Lemma coll_put_coll_ne c c' docs w : c' <> c -> coll (put_coll c' docs w) c = coll w c.
Proof. intros H. unfold coll, put_coll; simpl. now rewrite lookup_insert_ne. Qed.

Section CollectionRelations.

Variable c : string.

Lemma keeps_coll_trans w1 w2 w3 : keeps_coll c w1 w2 -> keeps_coll c w2 w3 -> keeps_coll c w1 w3.
Proof. unfold keeps_coll. congruence. Qed.

Lemma keeps_coll_put c' docs w : c' <> c -> keeps_coll c w (put_coll c' docs w).
Proof. intros H. now apply coll_put_coll_ne. Qed.

Lemma grows_coll_same w w' : db w' = db w -> grows_coll c w w'.
Proof. intros H. unfold grows_coll, coll. now rewrite H. Qed.

Lemma grows_coll_trans w1 w2 w3 : grows_coll c w1 w2 -> grows_coll c w2 w3 -> grows_coll c w1 w3.
Proof. unfold grows_coll. intros H1 H2. now transitivity (coll w2 c). Qed.

Lemma grows_coll_put c' docs w :
  c' <> c \/ coll w c' `prefix_of` docs -> grows_coll c w (put_coll c' docs w).
Proof.
  unfold grows_coll. destruct (decide (c' = c)) as [-> | Hne].
  - intros [H | H]; [contradiction |]. now rewrite coll_put_coll_eq.
  - intros _. now rewrite coll_put_coll_ne.
Qed.

End CollectionRelations.

#[global] Instance keeps_coll_rel (c : string) : RunRel (keeps_coll c) := {|
  ok_event := fun _ => True;
  ok_put := fun c' _ _ => c' <> c;
  rr_refl := fun w => eq_refl;
  rr_trans := keeps_coll_trans c;
  rr_tick := fun w => eq_refl;
  rr_bump := fun k w => eq_refl;
  rr_record := fun ev w _ => eq_refl;
  rr_put := keeps_coll_put c
|}.

#[global] Instance grows_coll_rel (c : string) : RunRel (grows_coll c) := {|
  ok_event := fun _ => True;
  ok_put := fun c' old new => c' <> c \/ old `prefix_of` new;
  rr_refl := fun w => grows_coll_same c w w eq_refl;
  rr_trans := grows_coll_trans c;
  rr_tick := fun w => grows_coll_same c w (tick w) eq_refl;
  rr_bump := fun k w => grows_coll_same c w (bump_ids k w) eq_refl;
  rr_record := fun ev w _ => grows_coll_same c w (record ev w) eq_refl;
  rr_put := grows_coll_put c
|}.

Section Emits.

Variable P : Event -> bool.

Lemma emits_refl w : emits P w w.
Proof. exists []. split; [now rewrite app_nil_r | reflexivity]. Qed.

Lemma emits_trans w1 w2 w3 : emits P w1 w2 -> emits P w2 w3 -> emits P w1 w3.
Proof.
  intros (e1 & H1 & P1) (e2 & H2 & P2). exists (e1 ++ e2)%list. split.
  - now rewrite H2, H1, app_assoc.
  - now rewrite forallb_app, P1, P2.
Qed.

Lemma emits_record ev w : P ev = true -> emits P w (record ev w).
Proof. intros H. exists [ev]. split; [reflexivity | simpl; now rewrite H]. Qed.

End Emits.

#[global] Instance emits_rel (P : Event -> bool) : RunRel (emits P) := {|
  ok_event := fun ev => P ev = true;
  ok_put := fun _ _ _ => True;
  rr_refl := emits_refl P;
  rr_trans := emits_trans P;
  rr_tick := emits_refl P;
  rr_bump := fun k => emits_refl P;
  rr_record := emits_record P;
  rr_put := fun c docs w _ => emits_refl P w
|}.

(** Break a handler into its steps; what is left are the conditions on the
    events it records and the writes it makes. *)
Ltac keeps_step R :=
  first
    [ apply (keeps_ret R) | apply (keeps_respond R) | apply (keeps_throw R)
    | apply (keeps_lift R) | apply (keeps_new_Date R) | apply (keeps_result_ops_0 R)
    | apply (keeps_bind R) | apply (keeps_try_catch R) | apply (keeps_js_array_map R)
    | apply (keeps_find R) | apply (keeps_axios_get_data R)
    | apply (keeps_pusher_trigger R) | apply (keeps_deleteMany R)
    | apply (keeps_insertMany R) | apply (keeps_insertOne R) ].

Ltac keeps_steps :=
  repeat match goal with
         | |- forall _, _ => intro
         | |- keeps _ (if ?b then _ else _) => destruct b
         | |- keeps ?R _ => keeps_step R
         end.


(** ** What a route touches *)

Ltac unfold_route :=
  unfold route_handler, get_api_map, post_api_map, get_api_content, get_api_action_hub,
    get_api_messages, post_api_send_message, post_api_send_message_rev2,
    post_api_refresh_ted_talks, post_api_refresh_ngos,
    fetchTEDTalks, refreshNGOData, talk_record, ngo_record;
  cbv zeta.

(** Each route attempts only the effects of its row in [route_may]: the
    list routes only read their collection, only [POST /api/send-message]
    publishes (to channel [chat], event [message]), only the content and
    refresh routes contact an upstream, and every storage operation of a
    route is on that route's own collection. *)
Theorem route_effects (r : Route) (env : Env) (req : Request) (w : World) :
  emits (route_may r) w (snd (route_handler r env req w)).
Proof.
  assert (H : keeps (emits (route_may r)) (route_handler r env req)).
  { destruct r; unfold_route; keeps_steps; simpl; trivial. }
  destruct (route_handler r env req w) as [o w'] eqn:E. exact (H w o w' E).
Qed.

(** A route leaves every collection other than its own exactly as it was,
    whatever the outcome of the request. *)
Theorem route_keeps_other_collections
    (r : Route) (env : Env) (req : Request) (w : World) (c : string) :
  c <> route_collection r ->
  coll (snd (route_handler r env req w)) c = coll w c.
Proof.
  intros Hc.
  assert (H : keeps (keeps_coll c) (route_handler r env req)).
  { destruct r; simpl in Hc; unfold_route; keeps_steps; simpl; trivial;
      intros; congruence. }
  destruct (route_handler r env req w) as [o w'] eqn:E. exact (H w o w' E).
Qed.

(** No route removes or alters a stored check-in or chat message: after
    any request the documents [mapData] and [messages] held before are
    still there, in order, at the front of their collections. *)
Theorem checkins_and_messages_are_append_only
    (r : Route) (env : Env) (req : Request) (w : World) :
  coll w "mapData" `prefix_of` coll (snd (route_handler r env req w)) "mapData"
  /\ coll w "messages" `prefix_of` coll (snd (route_handler r env req w)) "messages"
  /\ coll w "messages" `prefix_of` coll (snd (post_api_send_message_rev2 env req w)) "messages".
Proof.
  assert (Hside : forall (c c' : string) (old new : list JSValue),
            c' <> c \/ old `prefix_of` (old ++ new)%list).
  { intros. right. now apply prefix_app_r. }
  assert (H : forall c, c = "mapData" \/ c = "messages" ->
            keeps (grows_coll c) (route_handler r env req)
            /\ keeps (grows_coll c) (post_api_send_message_rev2 env req)).
  { intros c Hc. split; [destruct r |]; unfold_route; keeps_steps; simpl; trivial;
      try apply Hside; left; destruct Hc as [-> | ->]; discriminate. }
  destruct (route_handler r env req w) as [o w'] eqn:E.
  destruct (post_api_send_message_rev2 env req w) as [o2 w2] eqn:E2.
  split; [| split].
  - exact (proj1 (H "mapData" (or_introl eq_refl)) w o w' E).
  - exact (proj1 (H "messages" (or_intror eq_refl)) w o w' E).
  - exact (proj2 (H "messages" (or_intror eq_refl)) w o2 w2 E2).
Qed.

=-=-=-=-=

### [WHAT YOU SHOULD DO]
Type out the entries once more, precisely.

### [ANSWER SPACE]
Lemma coll_put_coll_ne c c' docs w : c' <> c -> coll (put_coll c' docs w) c = coll w c.
Proof. intros H. unfold coll, put_coll; simpl. now rewrite lookup_insert_ne. Qed.

Section CollectionRelations.

Variable c : string.

Lemma keeps_coll_trans w1 w2 w3 : keeps_coll c w1 w2 -> keeps_coll c w2 w3 -> keeps_coll c w1 w3.
Proof. unfold keeps_coll. congruence. Qed.

Lemma keeps_coll_put c' docs w : c' <> c -> keeps_coll c w (put_coll c' docs w).
Proof. intros H. now apply coll_put_coll_ne. Qed.

Lemma grows_coll_same w w' : db w' = db w -> grows_coll c w w'.
Proof. intros H. unfold grows_coll, coll. now rewrite H. Qed.

Lemma grows_coll_trans w1 w2 w3 : grows_coll c w1 w2 -> grows_coll c w2 w3 -> grows_coll c w1 w3.
Proof. unfold grows_coll. intros H1 H2. now transitivity (coll w2 c). Qed.

Lemma grows_coll_put c' docs w :
  c' <> c \/ coll w c' `prefix_of` docs -> grows_coll c w (put_coll c' docs w).
Proof.
  unfold grows_coll. destruct (decide (c' = c)) as [-> | Hne].
  - intros [H | H]; [contradiction |]. now rewrite coll_put_coll_eq.
  - intros _. now rewrite coll_put_coll_ne.
Qed.

End CollectionRelations.

#[global] Instance keeps_coll_rel (c : string) : RunRel (keeps_coll c) := {|
  ok_event := fun _ => True;
  ok_put := fun c' _ _ => c' <> c;
  rr_refl := fun w => eq_refl;
  rr_trans := keeps_coll_trans c;
  rr_tick := fun w => eq_refl;
  rr_bump := fun k w => eq_refl;
  rr_record := fun ev w _ => eq_refl;
  rr_put := keeps_coll_put c
|}.

#[global] Instance grows_coll_rel (c : string) : RunRel (grows_coll c) := {|
  ok_event := fun _ => True;
  ok_put := fun c' old new => c' <> c \/ old `prefix_of` new;
  rr_refl := fun w => grows_coll_same c w w eq_refl;
  rr_trans := grows_coll_trans c;
  rr_tick := fun w => grows_coll_same c w (tick w) eq_refl;
  rr_bump := fun k w => grows_coll_same c w (bump_ids k w) eq_refl;
  rr_record := fun ev w _ => grows_coll_same c w (record ev w) eq_refl;
  rr_put := grows_coll_put c
|}.

Section Emits.

Variable P : Event -> bool.

Lemma emits_refl w : emits P w w.
Proof. exists []. split; [now rewrite app_nil_r | reflexivity]. Qed.

Lemma emits_trans w1 w2 w3 : emits P w1 w2 -> emits P w2 w3 -> emits P w1 w3.
Proof.
  intros (e1 & H1 & P1) (e2 & H2 & P2). exists (e1 ++ e2)%list. split.
  - now rewrite H2, H1, app_assoc.
  - now rewrite forallb_app, P1, P2.
Qed.

Lemma emits_record ev w : P ev = true -> emits P w (record ev w).
Proof. intros H. exists [ev]. split; [reflexivity | simpl; now rewrite H]. Qed.

End Emits.

#[global] Instance emits_rel (P : Event -> bool) : RunRel (emits P) := {|
  ok_event := fun ev => P ev = true;
  ok_put := fun _ _ _ => True;
  rr_refl := emits_refl P;
  rr_trans := emits_trans P;
  rr_tick := emits_refl P;
  rr_bump := fun k => emits_refl P;
  rr_record := emits_record P;
  rr_put := fun c docs w _ => emits_refl P w
|}.

(** Break a handler into its steps; what is left are the conditions on the
    events it records and the writes it makes. *)
Ltac keeps_step R :=
  first
    [ apply (keeps_ret R) | apply (keeps_respond R) | apply (keeps_throw R)
    | apply (keeps_lift R) | apply (keeps_new_Date R) | apply (keeps_result_ops_0 R)
    | apply (keeps_bind R) | apply (keeps_try_catch R) | apply (keeps_js_array_map R)
    | apply (keeps_find R) | apply (keeps_axios_get_data R)
    | apply (keeps_pusher_trigger R) | apply (keeps_deleteMany R)
    | apply (keeps_insertMany R) | apply (keeps_insertOne R) ].

Ltac keeps_steps :=
  repeat match goal with
         | |- forall _, _ => intro
         | |- keeps _ (if ?b then _ else _) => destruct b
         | |- keeps ?R _ => keeps_step R
         end.


(** ** What a route touches *)

Ltac unfold_route :=
  unfold route_handler, get_api_map, post_api_map, get_api_content, get_api_action_hub,
    get_api_messages, post_api_send_message, post_api_send_message_rev2,
    post_api_refresh_ted_talks, post_api_refresh_ngos,
    fetchTEDTalks, refreshNGOData, talk_record, ngo_record;
  cbv zeta.

(** Each route attempts only the effects of its row in [route_may]: the
    list routes only read their collection, only [POST /api/send-message]
    publishes (to channel [chat], event [message]), only the content and
    refresh routes contact an upstream, and every storage operation of a
    route is on that route's own collection. *)
Theorem route_effects (r : Route) (env : Env) (req : Request) (w : World) :
  emits (route_may r) w (snd (route_handler r env req w)).
Proof.
  assert (H : keeps (emits (route_may r)) (route_handler r env req)).
  { destruct r; unfold_route; keeps_steps; simpl; trivial. }
  destruct (route_handler r env req w) as [o w'] eqn:E. exact (H w o w' E).
Qed.

(** A route leaves every collection other than its own exactly as it was,
    whatever the outcome of the request. *)
Theorem route_keeps_other_collections
    (r : Route) (env : Env) (req : Request) (w : World) (c : string) :
  c <> route_collection r ->
  coll (snd (route_handler r env req w)) c = coll w c.
Proof.
  intros Hc.
  assert (H : keeps (keeps_coll c) (route_handler r env req)).
  { destruct r; simpl in Hc; unfold_route; keeps_steps; simpl; trivial;
      intros; congruence. }
  destruct (route_handler r env req w) as [o w'] eqn:E. exact (H w o w' E).
Qed.

(** No route removes or alters a stored check-in or chat message: after
    any request the documents [mapData] and [messages] held before are
    still there, in order, at the front of their collections. *)
Theorem checkins_and_messages_are_append_only
    (r : Route) (env : Env) (req : Request) (w : World) :
  coll w "mapData" `prefix_of` coll (snd (route_handler r env req w)) "mapData"
  /\ coll w "messages" `prefix_of` coll (snd (route_handler r env req w)) "messages"
  /\ coll w "messages" `prefix_of` coll (snd (post_api_send_message_rev2 env req w)) "messages".
Proof.
  assert (Hside : forall (c c' : string) (old new : list JSValue),
            c' <> c \/ old `prefix_of` (old ++ new)%list).
  { intros. right. now apply prefix_app_r. }
  assert (H : forall c, c = "mapData" \/ c = "messages" ->
            keeps (grows_coll c) (route_handler r env req)
            /\ keeps (grows_coll c) (post_api_send_message_rev2 env req)).
  { intros c Hc. split; [destruct r |]; unfold_route; keeps_steps; simpl; trivial;
      try apply Hside; left; destruct Hc as [-> | ->]; discriminate. }
  destruct (route_handler r env req w) as [o w'] eqn:E.
  destruct (post_api_send_message_rev2 env req w) as [o2 w2] eqn:E2.
  split; [| split].
  - exact (proj1 (H "mapData" (or_introl eq_refl)) w o w' E).
  - exact (proj1 (H "messages" (or_intror eq_refl)) w o w' E).
  - exact (proj2 (H "messages" (or_intror eq_refl)) w o2 w2 E2).
Qed.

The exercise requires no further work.